These are FAQ's about math contests and particularly how to go about training for them.
How should I prepare for math contests?
One-sentence answer: do lots of problems just above your current ability, and spend some of time on reflection. Full answer: this blog post.
It's worth pointing out that no one has a silver bullet: there's no known study method $X$ (let alone a specific handout/book) such that students following $X$ consistently do well on USAMO. (Reason: the existence of $X$ is not a Nash equilibrium.) There are plenty of strategies which obviously don't work like "do nothing" and "read solutions without trying any problems", but beyond that anything reasonable is probably fine.
If you had to force me to say what I thought was the biggest predictor of success, I would say it is whether you think about math in the shower. That means you both enjoy your work and are working on things in the right difficulty range.
Which books/handouts/materials should I use?
As I said it probably doesn't matter too much which ones you choose, as long as you exercise some basic common sense.
With that disclaimer, here are some possible suggestions for math olympiads.
Younger students (preparing for AMC/AIME) would likely benefit from books or classes from Art of Problem Solving, like Volume 2.
How do I get better at Euclidean geometry?
Is it possible for me to go from $X$ level to $Y$ level in $Z$ time?
I probably don't know much more than you do.
Predicting improvement in math contests is a lot like trying to predict the stock market. We have some common sense, but no one really knows much more than that.
How do I learn to write proofs?
I don't think there's actually a leap between computation and proof-writing, and I actually suspect that thinking proof-writing is hard is most of what makes it hard. Reasons it might appear hard:
- US students get basically zero exposure to proofs (even in the contest world), and are led to think that it's something mythical that's above them, when in fact it's merely just being forced to explain your solution on paper.
- Having zero experience also means that you might not present your ideas clearly or violate some unspoken rules on style.
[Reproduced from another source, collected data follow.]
(** X2.  A failure of the draft stage commits nothing either: the news and
    personality results of the run are dropped with it, [news],
    [personality] and [draft] are what they were before the run, [loading]
    is false and [error] holds the message of the failure. *)
Theorem draft_failure_commits_nothing (rt : runtime) (p : page)
  (n : jsval) (p1 : page) (pr : jsval) (p2 : page) (t : thrown) (p3 : page) :
  newsStage rt (begun p) = (Return n, p1) ->
  personalityStage rt p1 = (Return pr, p2) ->
  draftStage rt generatePrompt n pr p2 = (Throw t, p3) ->
  result (snd (handleGenerateDraft rt p))
  = {| news := news (result p);
       personality := personality (result p);
       draft := draft (result p);
       loading := false;
       error := Some (errorText "Failed to generate draft" t) |}.
Proof.
  intros H1 H2 H3.
  rewrite (generate_draft_fails rt p n p1 pr p2 t p3 H1 H2 H3).
  destruct (newsStage_frame rt _ _ _ H1) as (R1 & _).
  destruct (personalityStage_frame rt _ _ _ H2) as (R2 & _).
  destruct (draftStage_frame rt _ _ _ _ _ _ H3) as (R3 & _).
  simpl. rewrite R3, R2, R1. reflexivity.
Qed.

Lemma draft_failure_commits_nothing_witness :
  result (snd (handleGenerateDraft draftRefused initialPage))
  = {| news := null; personality := null; draft := null;
       loading := false; error := Some "Agent call failed" |}.
Proof.
  exact (draft_failure_commits_nothing draftRefused initialPage
           (J fiveNews)
           (snd (newsStage draftRefused (begun initialPage)))
           (J sampleProfile)
           (snd (personalityStage draftRefused
                   (snd (newsStage draftRefused (begun initialPage)))))
           (ErrorObject "Agent call failed")
           (snd (draftStage draftRefused generatePrompt (J fiveNews)
                   (J sampleProfile)
                   (snd (personalityStage draftRefused
                           (snd (newsStage draftRefused
                                   (begun initialPage)))))))
           eq_refl eq_refl eq_refl).
Defined.

(** X3.  [handleGenerateDraft] is all or nothing.  Whatever the agents
    answer, a run ends in one of two ways.  Either its three stages
    returned, and the state is exactly their three results with [loading]
    false and no error; or one stage threw, and the state is the [news],
    [personality] and [draft] of before the run with [loading] false and the
    error text of what that stage threw.  No run leaves a part of its
    results. *)
Theorem generate_is_all_or_nothing (rt : runtime) (p : page) :
  (exists n p1 pr p2 d p3,
      newsStage rt (begun p) = (Return n, p1)
      /\ personalityStage rt p1 = (Return pr, p2)
      /\ draftStage rt generatePrompt n pr p2 = (Return d, p3)
      /\ result (snd (handleGenerateDraft rt p))
         = {| news := n; personality := pr; draft := d;
              loading := false; error := None |})
  \/ (exists t,
        (fst (newsStage rt (begun p)) = Throw t
         \/ (exists n p1,
               newsStage rt (begun p) = (Return n, p1)
               /\ fst (personalityStage rt p1) = Throw t)
         \/ (exists n p1 pr p2,
               newsStage rt (begun p) = (Return n, p1)
               /\ personalityStage rt p1 = (Return pr, p2)
               /\ fst (draftStage rt generatePrompt n pr p2) = Throw t))
        /\ result (snd (handleGenerateDraft rt p))
           = {| news := news (result p);
                personality := personality (result p);
                draft := draft (result p);
                loading := false;
                error := Some (errorText "Failed to generate draft" t) |}).
Proof.
  destruct (generate_cases rt p)
    as [(t & p1 & H1 & R & _)
       |[(n & p1 & t & p2 & H1 & H2 & R & _)
        |[(n & p1 & pr & p2 & t & p3 & H1 & H2 & H3 & R & _)
         |(n & p1 & pr & p2 & d & p3 & H1 & H2 & H3 & R & _)]]].
  - right. exists t. split; [|exact R]. left. now rewrite H1.
  - right. exists t. split; [|exact R]. right. left.
    exists n, p1. split; [exact H1 | now rewrite H2].
  - right. exists t. split; [|exact R]. right. right.
    exists n, p1, pr, p2. repeat split; try assumption. now rewrite H3.
  - left. exists n, p1, pr, p2, d, p3. auto.
Qed.

(** X4.  The requests of a run of [handleGenerateDraft]: the news request
    first, always; then the personality request, if it comes to that; then
    one draft request, if it comes to that.  No agent is asked twice and
    none out of turn. *)
Theorem generate_requests_in_order (rt : runtime) (p : page) :
  exists more,
    sent (snd (handleGenerateDraft rt p))
    = (sent p ++ newsRequest :: more)%list
    /\ (more = []
        \/ more = [personalityRequest]
        \/ exists pc nc,
             more = [personalityRequest; draftRequest generatePrompt pc nc]).
Proof.
  destruct (generate_cases rt p)
    as [(t & p1 & _ & _ & S)
       |[(n & p1 & t & p2 & _ & _ & _ & S)
        |[(n & p1 & pr & p2 & t & p3 & _ & _ & H3 & _ & S & S2)
         |(n & p1 & pr & p2 & d & p3 & _ & _ & H3 & _ & S & S2)]]].
  - exists []. split; [exact S | now left].
  - exists [personalityRequest]. split; [exact S | right; now left].
  - destruct (draftStage_cases rt generatePrompt n pr p2)
      as [(t' & _ & E)|[(nc & t' & _ & _ & E)|(nc & pc & _ & _ & E)]];
      rewrite H3 in E.
    + injection E as _ <-. exists [personalityRequest].
      split; [now rewrite S, S2 | right; now left].
    + injection E as _ <-. exists [personalityRequest].
      split; [now rewrite S, S2 | right; now left].
    + simpl in E. exists [personalityRequest; draftRequest generatePrompt pc nc].
      split; [|right; right; now exists pc, nc].
      rewrite S, E, S2, <- app_assoc. reflexivity.
  - destruct (draftStage_cases rt generatePrompt n pr p2)
      as [(t' & _ & E)|[(nc & t' & _ & _ & E)|(nc & pc & _ & _ & E)]];
      rewrite H3 in E; try discriminate E.
    simpl in E. exists [personalityRequest; draftRequest generatePrompt pc nc].
    split; [|right; right; now exists pc, nc].
    rewrite S, E, S2, <- app_assoc. reflexivity.
Qed.

(** ** Replies the page cannot use *)

Lemma callAgent_accepted (rt : runtime) (agentId text : string) (p : page)
  (data : json) :
  fetch_agent rt (length (sent p))
    {| message := text; agent_id := agentId |} = Data data ->
  truthy (field "success" data) = true ->
  fst (callAgent rt agentId text p) = Return (field "response" data).
Proof.
  intros Hd Ht. unfold callAgent. rewrite Hd. cbn [fst].
  destruct data as [|b|n|s|l|ms]; try discriminate Ht.
  unfold field in *. cbn [get_prop and_then]. now rewrite Ht.
Qed.

Lemma callAgent_rejected (rt : runtime) (agentId text : string) (p : page)
  (t : thrown) :
  fetch_agent rt (length (sent p))
    {| message := text; agent_id := agentId |} = Rejected t ->
  fst (callAgent rt agentId text p) = Throw t.
Proof. intros Hd. unfold callAgent. now rewrite Hd. Qed.

Lemma stage_outcome {A : Type} (rt : runtime) (agentId text : string)
  (f : jsval -> completion A) (p : page) :
  fst (bind (callAgent rt agentId text) (fun x => lift (f x)) p)
  = and_then (fst (callAgent rt agentId text p)) f.
Proof.
  unfold bind, lift. now destruct (callAgent rt agentId text p) as [[x|t] q].
Qed.

Lemma generate_when_news_throws (rt : runtime) (p : page) (t : thrown) :
  fst (newsStage rt (begun p)) = Throw t ->
  result (snd (handleGenerateDraft rt p))
  = failed "Failed to generate draft" t (result p)
  /\ sent (snd (handleGenerateDraft rt p)) = (sent p ++ [newsRequest])%list.
Proof.
  intros H. destruct (newsStage rt (begun p)) as [c p1] eqn:H1.
  simpl in H. subst c.
  rewrite (generate_news_fails rt p t p1 H1).
  destruct (newsStage_frame rt _ _ _ H1) as (R & _ & S).
  simpl. rewrite R, S. split; reflexivity.
Qed.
- Some classes of problems (like inequalities) don't appear at all until the olympiad level, so students have to learn how to write a proof (fairly easy) while simultaneously learning a new class of problems (hard).
- Read the proofs to problems you think you've solved (on AoPS, or official solutions). Note that these don't have to be from proof contests! The official solutions to any decent contest would all pass as proofs.
- Try writing up proofs to problems you think you've solved, and
- Get feedback on these solutions (from a mentor, on the forums, etc.).
The USA Mathematical Talent Search is also another good option. It is a free mathematics competition open to all United States middle and high school students, which gives you about one month to produce full solutions to a set of five problems.
Am I ready to do $X$ level problems, read book $Y$, etc.?
The correct thing to do is just try it out (e.g. try some problems from a past $X$ paper, read a chapter from $Y$, etc.) and see how it feels. You all know what it feels like when something is too easy (think middle school math class): you feel like you're doing the problems for the sake of doing the problems rather than actually learning. You all know what it feels like when something is too hard: the dreaded "I have no clue what's going on".
Anything not too close to either extreme is probably fine. If in doubt, I recommend picking whatever is most enjoyable.
Should I read $X$ book versus $Y$ book, spend $M$ hours versus $N$ hours per week, etc.?
My gut feeling is that the effect size of this is sufficiently small that (i) no one knows a definitive answer, (ii) the answer is likely to depend on the person, and (iii) it's rounding error compared to the actual final result. Therefore I think the correct thing to do is try both, see which one you like better, and just go with that, without worrying about whether it is "right".
How do I make fewer careless errors?
There's a nice article on AoPS that addresses most of what I have to say. Here are just a few additional remarks.
We're not kidding when we say to be neat: it really is hard to think if your scratch paper is a bunch of clutter. To get an idea of what my scratch work looks like, here is my scratch paper from the 2013 AIME. Some things worth noting from it are:
- Every problem is labelled on its own page (or multiple pages).
- Diagrams are very large, often taking up half the page.
- Mistakes are simply "struck out" rather than scribbled out or halfheartedly erased.
- The final answer on each page is boxed for easy reference later.
Also, don't misread questions, don't rush, etc.
Anyways, I admit there's not always a whole lot you can do about it. 2013 was the first year where I was able to look at a problem and basically know how to do it within one or two minutes; this left me a lot of time for computation, and consequently I made very few errors as compared to 2011 or 2012. In other words, as you get better at problem-solving you'll naturally become less likely to make careless errors as well. (At least that's how it turned out for me.)
See also: Against Perfect Scores.
Can you solve $X$ problem for me?
Probably not. If you send me a problem, usually I will at least read it. If I have seen it before or can quickly see how to do it, I will generally be nice enough to write back and outline or link the solution. But otherwise I will likely be too embarrassed to admit I don't have time to work on every problem that students send me, and simply archive your message.